Romance shouldn’t be something we need a designated holiday for. Unfortunately, as a culture we do. I doubt St. Valentine would appreciate the high percentage mark up on all things reddish pink or shiny without a kickback in his direction.  

What about us guys? We need stuff too right? Lingerie works. Gift certificates for football tickets. Video games. Computer stuff. Monster Truck Rally. Porn. We’re pretty easy to figure out. Nevermind.

Personally, I can’t begin to describe how lucky I am that my wife doesn’t buy into the advertising onslaugt. She doesn’t wear much jewelry and hates flowers “because they die”. When I was able to, I sent gifts to her office and even bought her a Tiffany necklace once. I remember the joy in her face when she saw the powder blue box. She even cried. So really, I guess she does buy into it a little bit. 

I try not to need a holiday to make sure I express my love for her. I tell her over and over again. I show it in ways that don’t require spending money that I just don’t have. I wash the dishes, make sure the kids aren’t covered in too thick a layer of dirt before they go to school, vacuum on occasion and try to make dinner that is somewhat digestible.  You know, things she tells me she appreciates. That does require a skill unnatural to most of my gender: Listening.  Paying attention to what she says from time to time. Apparently that’s something important to remember.

Hey Melissa? I Love You! Forever and Ever and Ever No Matter What! And I’ll get right on that thing you asked me to do. (Once I remember what it was.)
Who likes Valentine's Day?  
(By my wonderful wife who truly is the Better Half of our relationship)

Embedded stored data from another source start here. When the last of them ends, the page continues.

(** Putting a character back overwrites the next one.  [insertkb_char] stores
    at the old head and then moves the head down: the oldest unread code is lost
    and what is read first is whatever the slot below held. *)
Theorem unget_overwrites i c c0 cs :
  buf_ok i -> contents i = c0 :: cs -> zlen (contents i) < 255 -> 32 <= c < 128 ->
  exists i' stale, buf_unget c i = Some (c, i') /\ zget (input_buf i) ((kbhead i - 1) mod KB_BUF_SIZE) = Some stale /\
    contents i' = stale :: s16 (Z.lor c (Z.shiftl c 8)) :: cs.
Proof.
  intros (Hl & Hh & Ht) Hc Hn Hr. rewrite zlen_contents in Hn. pose proof (count_range i).
  assert (0 < count i) as Hpos by (rewrite <- zlen_contents, Hc; unfold zlen; simpl; lia).
  destruct (zget_is_Some (input_buf i) ((kbhead i - 1) mod KB_BUF_SIZE)) as [stale Hs]; [rewrite Hl; mod_lia|].
  unfold buf_unget. destruct (Z.ltb_spec c 32); [lia|].
  assert ((if kbhead i - 1 <? 0 then KB_BUF_SIZE - 1 else kbhead i - 1) = (kbhead i - 1) mod KB_BUF_SIZE) as ->
    by (destruct (Z.ltb_spec (kbhead i - 1) 0); mod_lia).
  destruct (Z.eqb_spec (kbtail i) ((kbhead i - 1) mod KB_BUF_SIZE)) as [E|E]; [exfalso; unfold count in *; mod_lia|]. cbn [negb].
  assert (0 <= kbhead i < zlen (input_buf i)) as Hr' by (rewrite Hl; lia). set (v := u16 _).
  pose proof (zset_Some (input_buf i) (kbhead i) (s16 v) Hr') as Hz. rewrite Hz. cbn [mbind option_bind].
  eexists _, stale. split; [done|]. split; [done|]. unfold contents at 1.
  set (i' := with_head _ _). assert (count i' = 1 + (1 + Z.pred (count i))) as -> by (unfold i', count in *; simpl; mod_lia).
  rewrite (seqZ_app 0 1), (seqZ_app (0 + 1) 1) by lia. rewrite !fmap_app. simpl. f_equal; [|f_equal].
  - unfold slot, i'. simpl. rewrite Z.add_0_r, Zmod_mod. rewrite (zget_zset_ne _ _ _ _ _ Hz) by mod_lia. by rewrite Hs.
  - unfold slot, i'. simpl. change (Z.of_nat 0 + (0 + 1)) with 1. assert (((kbhead i - 1) mod KB_BUF_SIZE + 1) mod KB_BUF_SIZE = kbhead i) as -> by mod_lia.
    rewrite (zget_zset_eq _ _ _ _ Hz). simpl. unfold v, s16, u16. rewrite <- Zplus_mod_idemp_l, Zmod_mod, Zplus_mod_idemp_l. done.
  - unfold contents in Hc. rewrite (seqZ_cons 0 (count i)) in Hc by lia. simpl in Hc. injection Hc as _ <-.
    rewrite (fmap_seqZ_shift _ (0 + 1 + 1)), (fmap_seqZ_shift _ (Z.succ 0)). apply fmap_seqZ_ext. intros k Hk. unfold slot, i'. simpl.
    assert (((kbhead i - 1) mod KB_BUF_SIZE + (0 + 1 + 1 + k)) mod KB_BUF_SIZE = (kbhead i + (Z.succ 0 + k)) mod KB_BUF_SIZE) as -> by mod_lia.
    rewrite (zget_zset_ne _ _ _ _ _ Hz); [done|]. unfold count in Hk. mod_lia.
Qed.

(** * Two processes, the first on display, with lock 10 and event 11 *)

Definition ex_input (h t : Z) : input_info := mk_in 10 11 (seqZ 0x1e61 256) h t.
Definition ex_kbd (k : Sched.kstate) : kbd Sched.kstate :=
  mk_kbd power_on (list_to_map [(1%positive, ex_input 0 3); (2%positive, ex_input 5 7)])
    (list_to_map [(1%positive, Some 2%positive); (2%positive, NULL)]) (Some 1%positive) 10 ex_disp k.

Lemma ex_has_focus k : Lock.lock_inv k -> Lock.has_type k 11 Lock.SYNCH_TYPE_EVENT -> has_focus (ex_kbd k) 1 (ex_input 0 3).
Proof. intros H1 H2. split; [done|]. split; [done|]. split; [split; [by vm_compute|by split]|]. by split. Qed.

Lemma ex_event_l : Lock.has_type Lock.ex_l 11 Lock.SYNCH_TYPE_EVENT.
Proof. eexists. split; [vm_compute; reflexivity|done]. Qed.
Lemma ex_event_h1 : Lock.has_type Lock.ex_h1 11 Lock.SYNCH_TYPE_EVENT.
Proof. eexists. split; [vm_compute; reflexivity|done]. Qed.
Lemma ex_mine : mine_at Lock.ex_h1 10.
Proof. eexists. split; [vm_compute; reflexivity|done]. Qed.

(** Left shift down, right control down and up, caps lock. *)
Definition ex_events : list key_event := [Press 0x3a; XRelease 0x1d; XPress 0x1d; Press 0x2a].
Lemma ex_events_ok : Forall event_ok ex_events.
Proof. repeat constructor; simpl; lia. Qed.

Lemma kbd_tracks_modifiers_witness :
  exists d acts, decode_all (history ex_events) power_on = Some (d, acts) /\ idle d /\
    Z.testbit (kb_flags d) 3 = true /\ Z.testbit (kb_flags d) 4 = false /\
    Z.testbit (kb_flags d) 5 = false /\ Z.testbit (kb_flags d) 7 = false /\
    Z.testbit (kb_flags d) 0 = false /\ Z.testbit (kb_flags d) 1 = false /\ Z.testbit (kb_flags d) 2 = true.
Proof. apply (kbd_tracks_modifiers ex_events ex_events_ok). Defined.

Lemma right_modifiers_stick_witness :
  exists d acts, decode_all (history ex_events) power_on = Some (d, acts) /\
    Z.testbit (kb_flags d) 6 = true /\ Z.testbit (kb_flags d) 8 = false /\
    (true = true -> key_col (kb_flags d) = 1 \/ key_col (kb_flags d) = 2).
Proof. apply (right_modifiers_stick ex_events ex_events_ok). Defined.

Lemma input_insert_appends_witness :
  exists s' i', input_insert 0x1e61 (ex_kbd Lock.ex_l) = Some (Done, s') /\ inputs s' = <[1%positive := i']> (inputs (ex_kbd Lock.ex_l)) /\ buf_ok i' /\
    contents i' = (if zlen (contents (ex_input 0 3)) <? 255 then contents (ex_input 0 3) ++ [s16 0x1e61] else contents (ex_input 0 3)) /\
    consistent (kern s') /\ lock_free (kern s') 10 /\ disp s' = disp (ex_kbd Lock.ex_l).
Proof.
  apply (input_insert_appends (ex_kbd Lock.ex_l) 1 (ex_input 0 3) 0x1e61); [apply ex_has_focus; [exact Lock.ex_l_inv|exact ex_event_l]| |done|done].
  exists Lock.lockobj_init. done.
Defined.

Lemma kbd_read_returns_oldest_witness :
  exists s', consistent (kern s') /\ lock_free (kern s') 10 /\
    (kbd_read_2 1 2 (ex_kbd Lock.ex_h1) = Some (Some ((fun c => s8 (Z.land c 0xFF)) <$> take 2 (contents (ex_input 0 3))), s') /\
     exists i', inputs s' = <[1%positive := i']> (inputs (ex_kbd Lock.ex_h1)) /\ buf_ok i' /\ contents i' = drop 2 (contents (ex_input 0 3))).
Proof.
  apply (kbd_read_returns_oldest (ex_kbd Lock.ex_h1) 1 (ex_input 0 3) 2); [apply ex_has_focus; [exact Lock.ex_h1_inv|exact ex_event_h1]|exact ex_mine| |lia].
  eapply Lock.ex_not_idle; [vm_compute; reflexivity|reflexivity].
Defined.

Lemma background_read_wrong_slot_witness :
  exists s' i' c0, kbd_getchar_2 2 (ex_kbd Lock.ex_h1) = Some (Some 0x1e61, s') /\
    inputs s' = <[2%positive := i']> (inputs (ex_kbd Lock.ex_h1)) /\ contents (ex_input 5 7) = c0 :: contents i'.
Proof.
  apply (background_read_wrong_slot (ex_kbd Lock.ex_h1) 1 (ex_input 0 3) 2 (ex_input 5 7) 0x1e61);
    [apply ex_has_focus; [exact Lock.ex_h1_inv|exact ex_event_h1]|done|split; [by vm_compute|by split]|done|exact ex_mine|done].
Defined.

Lemma unget_overwrites_witness :
  exists i' stale, buf_unget 65 (ex_input 5 7) = Some (65, i') /\ zget (input_buf (ex_input 5 7)) ((5 - 1) mod KB_BUF_SIZE) = Some stale /\
    contents i' = stale :: s16 (Z.lor 65 (Z.shiftl 65 8)) :: [0x1e67].
Proof. apply (unget_overwrites (ex_input 5 7) 65 0x1e66 [0x1e67]); [split; [by vm_compute|by split]|by vm_compute|by vm_compute|lia]. Defined.

End Kbd.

Young people.  Young people in love.  Early relationships.  

Who hates Valentine's Day?  Singles.  No matter the gender.  Married couples - with kids, a mortgage and mounting debt...

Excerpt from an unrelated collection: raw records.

(** * Lynchian Weather Dreams: orchestration pipeline, map geometry and visualiser

    A shallow embedding of the client-side logic of the repository:

    - [WorldMap]       : src/components/WorldMap.tsx (click mapping, marker
                         placement, subsolar longitude);
    - [Constants]      : src/constants.ts (condition labels, city list);
    - [WeatherService] : services/weatherService.ts (terrain classifier,
                         the two fetchers);
    - [GeminiService]  : src/services/geminiService.ts (narrative, speech
                         and image gateways);
    - [App]            : src/App.tsx (log buffer, busy guard, pipeline run,
                         auto-drift);
    - [LynchPlayer]    : src/components/LynchPlayer.tsx (playback handle and
                         the per-frame drawing loop).

    JavaScript numbers are modelled by rationals [Q]: every finite double is a
    rational, [Math.abs] and the comparisons are exact on them, and the
    arithmetic of the mapper is taken exactly (the rounding of the
    implementation is outside the model).  Asynchronous functions are cut at
    their [await]s: the part that runs up to an [await] is one function, the
    suspended rest is a continuation kept in a store of runs in flight, and
    the settlement of the awaited promise is an event that resumes it. *)

From Stdlib Require Import QArith Qabs Qround Lqa Lia ZArith List String Bool.
From Stdlib Require Import DecimalString.
From Stdlib Require Import Reals.
From Stdlib Require Lra.
From stdpp Require Import base option gmap.

Import ListNotations.
Local Open Scope string_scope.

(* ===================================================================== *)
(** ** Shared types (src/types.ts)                                        *)
(* ===================================================================== *)

Record Coordinates : Type := mkCoordinates { lat : Q; lng : Q }.

Record WeatherData : Type := mkWeatherData {
  temperature : Q;
  windSpeed : Q;
  conditionCode : Z
}.

Inductive AppState : Type :=
| IDLE
| FETCHING_WEATHER
| GENERATING_NARRATIVE
| GENERATING_MEDIA
| PLAYING
| ERROR.

(** The three entries of [THEMES] (src/constants.ts); [theme_id] is the [id]
    field of the configuration. *)
Inductive ThemeConfig : Type := LYNCH | WES | BLADE.

Definition theme_id (t : ThemeConfig) : string :=
  match t with
  | LYNCH => "LYNCH"
  | WES => "WES"
  | BLADE => "BLADE"
  end.

(** Browser objects are references; the model keeps their identity. *)
Inductive AudioBuffer : Type := AudioBufferRef (n : nat).

Record LynchContent : Type := mkLynchContent {
  narrativeText : string;
  audioBuffer : option AudioBuffer;
  videoUrl : option string;
  imageUrl : option string;
  location : Coordinates;
  themeId : string
}.

(** Outcome of a promise once settled ([Promise.allSettled], or the two ways
    an [await] continues); a rejection carries the message of its error. *)
Inductive Settled (A : Type) : Type :=
| Fulfilled (value : A)
| Rejected (reason : string).
Arguments Fulfilled {A} value.
Arguments Rejected {A} reason.

Record CityWeather : Type := mkCityWeather {
  name : string;
  cityLat : Q;
  cityLng : Q;
  cityTemperature : Q
}.

(* ===================================================================== *)
(** ** src/constants.ts                                                   *)
(* ===================================================================== *)

Module Constants.

Definition WEATHER_CODES : gmap Z string :=
  list_to_map
    [ (0%Z, "Clear sky"); (1%Z, "Mainly clear"); (2%Z, "Partly cloudy");
      (3%Z, "Overcast"); (45%Z, "Fog"); (48%Z, "Depositing rime fog");
      (51%Z, "Light drizzle"); (53%Z, "Moderate drizzle");
      (55%Z, "Dense drizzle"); (61%Z, "Slight rain");
      (63%Z, "Moderate rain"); (65%Z, "Heavy rain");
      (71%Z, "Slight snow fall"); (73%Z, "Moderate snow fall");
      (75%Z, "Heavy snow fall"); (95%Z, "Thunderstorm") ].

Ok.  Ok.  Hate is a strong word.

What I'm trying to say is this:

It's easy to tell your partner that diamonds, chocolates and flowers aren't needed.  How can you justify spending money on flowers that are just going to die anyway - when we need to keep the power on, keep the cable on, keep food on the table, pay the landlord/bank?  It doesn't make you a bad person if you cannot afford the latest and greatest "chocolate diamonds!" or a schlub if you have the money to buy it either.

What matters?  Being there for each other.  Not buying into the commercial guilt that you didn't buy <fill in the blank here>.  Being there.  Every day.  No matter what.  And if you have the side-salad-cash to spring for some blossoms -- go for it.  

I don't subscribe to the "The Bachelor/ The Bachelorette" show mentality.  I once did.  However I'm not longer that show's demographic.  Life changes.  Needs change.  Priorities change.  

I remember being in high school and seeing the popular girls getting balloons, flowers, candies... and I didn't.  It hurt - like someone had taken an ice cream scooper to my chest kind of hurt.  However, there were times when I did get flowers and friends did not.  And secretly I was brimming with joy that it was finally my turn.

I hope that Valentine's Days for my boys are more joy than heartbreak as they make it through the next few years.  But I refuse to jade them.  This is the age when Valentine's Day is still magical.  Love is a simple card and conversation hearts.  Soon enough they will be inundated with the Kay Jeweler's commercials and might want to get some girl a bracelet or something - and I'll be there to help if they need it.  Pure.  Simple. Joy.